The mammalian genome is packaged in a highly organised manner to maintain genome integrity over multiple generations. A key aspect of this organisation is the separation of early- and late-replicating chromatin. RIF1 plays a vital role in this by compartmentalising late-replicating chromatin. However, RIF1s role in the mechanisms underlying this chromatin organisation is poorly understood. This study investigates the principles underlying RIF1s association with and compartmentalisation of late-replicating chromatin. Firstly, identifying the chromatin features driving RIF1s association with late-replicating chromatin. Through in vitro investigations of RIF1's affinity for heterochromatin substrates using pull-down and electrophoretic mobility assays, I demonstrate that RIF1 interacts with chromatin through heterochromatin-specific proteins, namely HP1α and Histone H1. Secondly, the study examines the types of molecular interactions that assemble RIF1 foci—revealing that RIF1 and HP1α colocalise in mouse embryonic stem cells (mESCs) during the establishment of the replication-timing programme. Furthermore, biophysical examinations of fluorescently tagged RIF1 and HP1α in mESCs, demonstrate that similar forces maintain RIF1 and HP1α foci. Lastly, this study investigates how RIF1’s interactions change across replication.
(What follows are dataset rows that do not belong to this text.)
Lemma users_run_reachable t sts : forall w w', reachable t w -> run sts w = Some w' -> reachable t w'.
Proof.
  induction sts as [|st sts IH]; intros w w' Hr E; cbn in E; [by simplify_eq|]. destruct (legal st w) eqn:Hl; [|done]. destruct (perform st w) as [w1|] eqn:E1; [|done]. eapply IH; [|done]. by eapply reach_perform.
Qed.

Lemma run_default t sts (w := start t) : bool_decide (is_Some (run sts w)) = true -> reachable t (default w (run sts w)).
Proof. destruct (run sts w) as [w'|] eqn:E; [|by rewrite bool_decide_false by (by intros [])]. intros _. cbn. eapply users_run_reachable; [apply reach_start | exact E]. Qed.

(** ** Steps keep the invariant *)

Context (Hbackend : refuses = true -> uring = true).

Local Abbreviation inv := (inv (refuses := refuses) uring registry scheduler).

Definition good (w : world) : Prop := exists ps, inv ps w /\ (shutdown_started_ w = true -> ps = [] /\ stopping w = true).

Lemma goes_good ps w m : inv ps w -> (shutdown_started_ w = true -> ps = [] /\ stopping w = true) -> goes (refuses := refuses) uring registry scheduler ps w m -> exists w', m = Val w' /\ good w'.
Proof.
  intros H Hs (w' & ps' & E & H' & F1 & F2 & F3). exists w'. split; [done|]. exists ps'. split; [done|]. rewrite F1, F2. intros Hsd. destruct (Hs Hsd) as [-> Hst]. split; [|done]. specialize (F3 Hst). apply elem_of_nil_inv. set_solver.
Qed.

Lemma is_sleeper_Some p w a : is_sleeper p w a = true -> exists s, users w !! a = Some (Sleeper s) /\ p s = true.
Proof. unfold is_sleeper. destruct (users w !! a) as [[s|t]|]; [eauto | done | done]. Qed.
Lemma is_timer_Some w a : is_timer w a = true -> exists t, users w !! a = Some (Ticking t).
Proof. unfold is_timer. destruct (users w !! a) as [[s|t]|]; [done | eauto | done]. Qed.
Lemma new_name_unused w a : new_name w a = true -> unused registry w a.
Proof. unfold new_name. intros [[H1%bool_decide_eq_true H2%negb_true_iff%Z.eqb_neq]%andb_true_iff H3%negb_true_iff%Z.eqb_neq]%andb_true_iff. by split. Qed.

Lemma undisturbed_inv ps w c' : inv ps w -> wf c' -> undisturbed w c' = true -> inv ps (set_chans w c').
Proof.
  intros H Hw [Hc%bool_decide_eq_true Hall]%andb_true_iff. rewrite forallb_forall in Hall.
  assert (forall a t, users w !! a = Some (Ticking t) -> exists ch ch', Channel.w_chans (chans w) !! channel_ t = Some ch /\ Channel.w_chans c' !! channel_ t = Some ch' /\ Channel.closed_ ch' = Channel.closed_ ch /\ Channel.senders_ ch' = []) as Ht.
  { intros a t Ha. specialize (Hall (a, Ticking t)). cbn in Hall. rewrite <- list_elem_of_In, elem_of_map_to_list in Hall. specialize (Hall Ha). destruct (Channel.w_chans (chans w) !! channel_ t) as [ch|]; [|done]. destruct (Channel.w_chans c' !! channel_ t) as [ch'|]; [|done]. apply andb_true_iff in Hall as [E1%Bool.eqb_prop E2%bool_decide_eq_true]. eauto 10. }
  apply frame_inv; [done | |].
  - pose proof (iv_ch _ _ _ _ _ H) as []. split; [done | done | | done]. intros a n Ha. rewrite lookup_fmap in Ha. destruct (users w !! a) as [[s|t]|] eqn:E; [done | | done]. cbn in Ha. injection Ha as <-. destruct (Ht a t E) as (ch & ch' & _ & E' & _ & Hs). eauto.
  - intros a n Ha _. rewrite lookup_fmap in Ha. destruct (users w !! a) as [[s|t]|] eqn:E; [done | | done]. cbn in Ha. injection Ha as <-. destruct (Ht a t E) as (ch & ch' & E1 & E2 & E3 & _). unfold open_chan. by rewrite E1, E2, E3.
Qed.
Analysing changes in the distribution and dynamics of RIF1 across the cell cycle relative to HP1α reveal a loss of heterochromatin-specific RIF1 distribution and an increase in RIF1 mobility following replication. This study furthers the molecular understanding of RIF1’s nuclear distribution, the processes contributing to that distribution and the compartmentalisation of late-replicating chromatin. Importantly, it advances our knowledge of chromatin reorganisation after mitosis and the influence of chromatin compartmentalisation on replication timing.